The head chef at Night Pig is João Costa, whom I actually interviewed two years ago for a story on Paleet (article in Norwegian) when he worked at restaurant Sabaki. Tim Homer is the executive chef and also co-owner together with Ann Sung-an Lee, while James O’Donnell runs the front of house. Due to very poor restaurant lighting in the evening, I asked to come back to Night Pig for a photo shoot during the day. That meant I also had a chance to sit down for a talk with Tim. His background is from the acclaimed restaurant Nobu in London, as well as the equally well-known St. John. He also worked for Zuma in Istanbul, but four years ago he came to Oslo looking for work. Soon after, Tim met Ann, who shared his dream about opening a ramen shop. In preparation for Koie Ramen, Tim learned how to make proper ramen from the Japanese.
– All the top ramen chefs work with Yamato. They even taught Ivan Orkin in New York, Tim explained to me.
Yamato is the leading producer of ramen noodle machines, I learn. They also have their own ramen school, where they teach all the secrets of ramen making, from broth to noodles, sauces, and plating.

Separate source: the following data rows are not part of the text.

(* ===== verification/JsDate.v ===== *)
(** * JavaScript dates

    The part of [Date] and of ISO strings the program uses.  A time value is the
    number of milliseconds since 1970-01-01T00:00:00Z; [None] is the NaN time
    value of an invalid date.  The local-time methods ([getDay], [setDate], ...)
    use the offset of the process' time zone, [local_offset]: the container
    images of the repository (docker/Dockerfile.nestjs, node:20-alpine, no TZ)
    run in UTC, offset 0. *)
From S2P Require Import Prelude.
From Stdlib Require Import Ascii.
Open Scope list_scope.

Definition ms_day : Z := 86400000.
Definition ms_hour : Z := 3600000.
Definition local_offset : Z := 0.

(** ** The proleptic Gregorian calendar *)

(** Days since 1970-01-01 of year [y], month [m] (1-12), day [d]; a day past the
    end of the month rolls over. *)
Definition days_from_civil (y m d : Z) : Z :=
  let y' := if m <=? 2 then y - 1 else y in
  let era := y' / 400 in
  let yoe := y' - era * 400 in
  let mp := if 2 <? m then m - 3 else m + 9 in
  let doy := (153 * mp + 2) / 5 + d - 1 in
  let doe := yoe * 365 + yoe / 4 - yoe / 100 + doy in
  era * 146097 + doe - 719468.

Definition civil_from_days (z0 : Z) : Z * Z * Z :=
  let z := z0 + 719468 in
  let era := z / 146097 in
  let doe := z - era * 146097 in
  let yoe := (doe - doe / 1460 + doe / 36524 - doe / 146096) / 365 in
  let doy := doe - (365 * yoe + yoe / 4 - yoe / 100) in
  let mp := (5 * doy + 2) / 153 in
  let d := doy - (153 * mp + 2) / 5 + 1 in
  let m := if mp <? 10 then mp + 3 else mp - 9 in
  let y := yoe + era * 400 + (if m <=? 2 then 1 else 0) in
  (y, m, d).

(** ** Reading a date string

    The ECMAScript date-time format: [YYYY-MM-DD] (UTC midnight) or
    [YYYY-MM-DDTHH:mm[:ss[.sss]]] followed by [Z], an offset, or nothing (local
    time).  Any other string is an invalid date here; engines may accept more
    (implementation-defined), the program only builds ISO strings. *)
Definition digit (c : ascii) : option Z :=
  let n := Z.of_N (N_of_ascii c) - 48 in
  if (0 <=? n) && (n <=? 9) then Some n else None.

Fixpoint digits (acc : Z) (l : list ascii) : option Z :=
  match l with
  | [] => Some acc
  | c :: l' => match digit c with Some d => digits (10 * acc + d) l' | None => None end
  end.

Definition in_range (lo hi : Z) (o : option Z) : option Z :=
  match o with Some n => if (lo <=? n) && (n <=? hi) then Some n else None | None => None end.

(** [Z], [+hh:mm], [-hh:mm] or nothing: the milliseconds to subtract. *)
Definition parse_zone (l : list ascii) : option Z :=
  match l with
  | [] => Some local_offset
  | ["Z"%char] => Some 0
  | [sg; h1; h2; ":"%char; n1; n2] =>
      h ← in_range 0 23 (digits 0 [h1; h2]);
      n ← in_range 0 59 (digits 0 [n1; n2]);
      let off := (h * 60 + n) * 60000 in
      if Ascii.eqb sg "+" then Some off
      else if Ascii.eqb sg "-" then Some (- off) else None
  | _ => None
  end.

(** The milliseconds of a fraction, digits past the third dropped. *)
Fixpoint parse_frac (scale acc : Z) (l : list ascii) : Z * list ascii :=
  match l with
  | c :: l' => match digit c with
               | Some d => parse_frac (scale / 10) (acc + d * scale) l'
               | None => (acc, l)
               end
  | [] => (acc, [])
  end.

Definition parse_seconds (l : list ascii) : option (Z * list ascii) :=
  match l with
  | ":"%char :: s1 :: s2 :: l' =>
      s ← in_range 0 59 (digits 0 [s1; s2]);
      match l' with
      | "."%char :: c :: l'' =>
          _ ← digit c;
          let '(ms, rest) := parse_frac 100 0 (c :: l'') in
          Some (s * 1000 + ms, rest)
      | _ => Some (s * 1000, l')
      end
  | _ => Some (0, l)
  end.

Definition parse_clock (l : list ascii) : option Z :=
  match l with
  | h1 :: h2 :: ":"%char :: n1 :: n2 :: l' =>
      h ← in_range 0 24 (digits 0 [h1; h2]);
      n ← in_range 0 59 (digits 0 [n1; n2]);
      '(ms, rest) ← parse_seconds l';
      off ← parse_zone rest;
      let t := (h * 60 + n) * 60000 + ms in
      if t <=? ms_day then Some (t - off) else None
  | _ => None
  end.

(** [Date.parse(s)], [new Date(s).getTime()] *)
Definition Date_parse (s : string) : option Z :=
  match String.list_ascii_of_string s with
  | y1 :: y2 :: y3 :: y4 :: "-"%char :: m1 :: m2 :: "-"%char :: d1 :: d2 :: l =>
      y ← digits 0 [y1; y2; y3; y4];
      m ← in_range 1 12 (digits 0 [m1; m2]);
      d ← in_range 1 31 (digits 0 [d1; d2]);
      let day := days_from_civil y m d * ms_day in
      match l with
      | [] => Some day
      | "T"%char :: l' => t ← parse_clock l'; Some (day + t)
      | _ => None
      end
  | _ => None
  end.

(** ** Fields *)
Definition day_of (t : Z) : Z := t / ms_day.
Definition getUTCHours (t : Z) : Z := (t / ms_hour) mod 24.
(** 0 = Sunday *)
Definition getUTCDay (t : Z) : Z := (day_of t + 4) mod 7.
Definition getDay (t : Z) : Z := getUTCDay (t + local_offset).
Definition getFullYear (t : Z) : Z := (civil_from_days (day_of (t + local_offset))).1.1.
(** [d.setDate(d.getDate() + n)], [d.setUTCDate(d.getUTCDate() + n)]: [n] days on. *)
Definition addDays (n t : Z) : Z := t + n * ms_day.
(** [d.setUTCHours(h, 0, 0, 0)] *)
Definition setUTCHours0 (h t : Z) : Z := day_of t * ms_day + h * ms_hour.
(** [new Date(y, 0, 1)] (local midnight) and [Date.UTC(y, m0, d)]. *)
Definition year_start (y : Z) : Z := days_from_civil y 1 1 * ms_day - local_offset.
Definition Date_UTC (y m0 d : Z) : Z := days_from_civil y (m0 + 1) d * ms_day.

(** ** Writing *)
Definition digit_char (n : Z) : ascii := ascii_of_N (Z.to_N (48 + n mod 10)).

(** [n] as [w] decimal digits, zero-padded. *)
Fixpoint padded (w : nat) (n : Z) : list ascii :=
  match w with
  | O => []
  | S w' => padded w' (n / 10) ++ [digit_char n]
  end.

Definition iso_year (y : Z) : list ascii :=
  if (0 <=? y) && (y <=? 9999) then padded 4 y
  else (if y <? 0 then "-"%char else "+"%char) :: padded 6 (Z.abs y).

Definition iso_date (t : Z) : list ascii :=
  let '(y, m, d) := civil_from_days (day_of t) in
  iso_year y ++ ["-"%char] ++ padded 2 m ++ ["-"%char] ++ padded 2 d.

(** [d.toISOString()] *)
Definition toISOString (t : Z) : string :=
  let r := t mod ms_day in
  String.string_of_list_ascii
    (iso_date t ++ ["T"%char] ++ padded 2 (r / ms_hour) ++ [":"%char]
     ++ padded 2 (r / 60000 mod 60) ++ [":"%char] ++ padded 2 (r / 1000 mod 60)
     ++ ["."%char] ++ padded 3 (r mod 1000) ++ ["Z"%char]).

(** [s.substring(0, 10)] *)
Definition substring10 (s : string) : string := String.substring 0 10 s.

(** [a < b] on strings (code units, that is ASCII here). *)
Definition str_lt (a b : string) : bool := String.ltb a b.

(** [String(n)] for an integer. *)
Fixpoint dec_digits (fuel : nat) (n : Z) (acc : list ascii) : list ascii :=
  match fuel with
  | O => acc
  | S f => let acc' := digit_char n :: acc in
           if n <? 10 then acc' else dec_digits f (n / 10) acc'
  end.
Definition dec_nat (n : Z) : list ascii := dec_digits (S (Z.to_nat (Z.log2 n))) n [].
Definition dec_string (n : Z) : string :=
  String.string_of_list_ascii (if n <? 0 then "-"%char :: dec_nat (- n) else dec_nat n).

(** ** Comparisons of time values: false as soon as one is NaN *)
Definition tv_le (a b : option Z) : bool :=
  match a, b with Some x, Some y => x <=? y | _, _ => false end.
Definition tv_lt (a b : option Z) : bool :=
  match a, b with Some x, Some y => x <? y | _, _ => false end.

Example parse_ex1 : Date_parse "2024-03-10" = Some 1710028800000.
Proof. reflexivity. Qed.
Example parse_ex2 : Date_parse "2024-03-10T13:45:30.250Z" = Some 1710078330250.
Proof. reflexivity. Qed.
Example iso_ex : toISOString 1710078330250 = "2024-03-10T13:45:30.250Z"%string.
Proof. reflexivity. Qed.
Example day_ex : getUTCDay 1710078330250 = 0.
Proof. reflexivity. Qed.
Example dec_ex : dec_string (-1203) = "-1203"%string /\ dec_string 0 = "0"%string.
Proof. done. Qed.

(** ** Facts *)
Lemma str_lt_trans a b c : str_lt a b = true -> str_lt b c = true -> str_lt a c = true.
Proof.
  unfold str_lt, String.ltb. revert b c.
  induction a as [|x a IH]; intros [|y b] [|z c]; simpl; try done.
  unfold Ascii.compare.
  destruct (N.compare_spec (N_of_ascii x) (N_of_ascii y)),
           (N.compare_spec (N_of_ascii y) (N_of_ascii z)),
           (N.compare_spec (N_of_ascii x) (N_of_ascii z)); try done; try lia; eauto.
Qed.

Lemma str_lt_irrefl a : str_lt a a = false.
Proof.
  unfold str_lt, String.ltb. induction a as [|x a IH]; simpl; [done|].
  unfold Ascii.compare. by rewrite N.compare_refl.
Qed.

Lemma getUTCHours_range t : 0 <= getUTCHours t < 24.
Proof. unfold getUTCHours. apply Z.mod_pos_bound. lia. Qed.

Lemma getUTCDay_range t : 0 <= getUTCDay t < 7.
Proof. unfold getUTCDay. apply Z.mod_pos_bound. lia. Qed.

Lemma day_of_addDays n t : day_of (addDays n t) = day_of t + n.
Proof. unfold day_of, addDays, ms_day. rewrite Z.div_add by lia. lia. Qed.

Lemma addDays_addDays n m t : addDays n (addDays m t) = addDays (n + m) t.
Proof. unfold addDays. lia. Qed.

(** * JavaScript strings

    The string methods the live services use, on ASCII text. *)
From S2P Require Import Prelude.
From Stdlib Require Import Ascii.
Definition in_code (lo hi : N) (c : ascii) : bool :=
  (lo <=? N_of_ascii c)%N && (N_of_ascii c <=? hi)%N.

Definition upper_char (c : ascii) : ascii :=
  if in_code 97 122 c then ascii_of_N (N_of_ascii c - 32) else c.
Definition lower_char (c : ascii) : ascii :=
  if in_code 65 90 c then ascii_of_N (N_of_ascii c + 32) else c.

Definition map_string (f : ascii -> ascii) (s : string) : string :=
  String.string_of_list_ascii (f <$> String.list_ascii_of_string s).
Definition toUpperCase : string -> string := map_string upper_char.
Definition toLowerCase : string -> string := map_string lower_char.

(** [s.trim()]: white space is tab, line feed, vertical tab, form feed, carriage return,
    space and the no-break space. *)
Definition is_space (c : ascii) : bool :=
  in_code 9 13 c || in_code 32 32 c || in_code 160 160 c.
Fixpoint drop_spaces (l : list ascii) : list ascii :=
  match l with c :: l' => if is_space c then drop_spaces l' else l | [] => [] end.
Definition trim (s : string) : string :=
  String.string_of_list_ascii (reverse (drop_spaces (reverse (drop_spaces (String.list_ascii_of_string s))))).

(** [s.split(',')] *)
Fixpoint split_on (sep : ascii) (acc : list ascii) (l : list ascii) : list string :=
  match l with
  | [] => [String.string_of_list_ascii (reverse acc)]
  | c :: l' => if Ascii.eqb c sep then String.string_of_list_ascii (reverse acc) :: split_on sep [] l'
               else split_on sep (c :: acc) l'
  end.
Definition split_comma (s : string) : list string := split_on ","%char [] (String.list_ascii_of_string s).

(** [s.includes(sub)] *)
Definition includes (sub s : string) : bool :=
  match String.index 0 sub s with Some _ => true | None => false end.
(** [s.startsWith(pre)] *)
Definition startsWith (pre s : string) : bool := String.prefix pre s.

(** [/^\d+$/.test(s)], and then [Number(s)] *)
Definition all_digits (s : string) : option Z :=
  match String.list_ascii_of_string s with [] => None | l => digits 0 l end.

(** [s.slice(0, n)] *)
Definition slice0 (n : nat) (s : string) : string := String.substring 0 n s.

(** [new Date(t)]: a time value beyond 100,000,000 days is NaN. *)
Definition TimeClip (t : Z) : option Z := if Z.abs t <=? 8640000000000000 then Some t else None.

(** [o ?? d] and truthiness of a string. *)
Definition truthy_string (s : string) : bool := negb (String.eqb s "").

Example upper_ex : toUpperCase "Sl_hit" = "SL_HIT"%string /\ includes "STOP" "SL/STOP_OUT" = true
  /\ includes "TP" "SL" = false /\ all_digits "1710" = Some 1710 /\ all_digits "17x" = None.
Proof. repeat split; reflexivity. Qed.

Night Pig’s menu will change often and seasonally since it’s ingredient-led. Some of my favorite dishes on the current menu includes the duck hearts, pollock fritters, korokke (Japanese croquettes), chicken sansho noodles, hamachi sashimi, as well as the different baos (pork belly, chicken Karaage, and confit duck). The duck hearts are yakitori-grilled and served with a hot Japanese karashi mustard and shichimi spice. That mustard burns even more than wasabi in the nose! The chicken for the sansho dish is poached in chicken stock and served cold with the noddles all dressed in a mixture of schezuan pepper, garlic, rice wine vinegar, and chili oil. A delicious, numbing sting! The hamachi sashimi is accompanied by an orange koscho and ponzu sauce. On my first visit a few weeks back, this dish was instead mackerel sashimi with a gooseberry dip and I actually liked that even more.
Baos at Night Pig are house-made, which is quite rare since the store-bought ones are rather cheap and actually quite decent. You really can taste the difference, though. Unfortunately, the buns were slightly too dense for my liking. According to Tim, it’s a temporary issue which they will sort. I hope so because there’s certainly nothing wrong with the fillings. Classic pork belly, Taiwanese-style, with hoisin sauce, peanuts, and coriander is dangerously addictive. I love the chicken Karaage too, which comes with kimchi mayo. The confit duck bao taste just like a crispy duck dish, with a mix of miso and hoisin sauce with five spice honey, pickled red cabbage, and spring onions.
Sake, like most good things in this world, is an acquired taste. However, the last two to three years, I have really started to enjoy it more and more. Especially when you’re served the good stuff, which James O’Donnell at Night Pig makes sure to have in stock. His cocktails are flavorful too, which is important considering the menu doesn’t have too many interesting wines. But with all this delicious food and sake, I can imagine the bar downstairs will become a popular pitstop on our late nights out in Oslo. Especially, if they prolong the opening hours!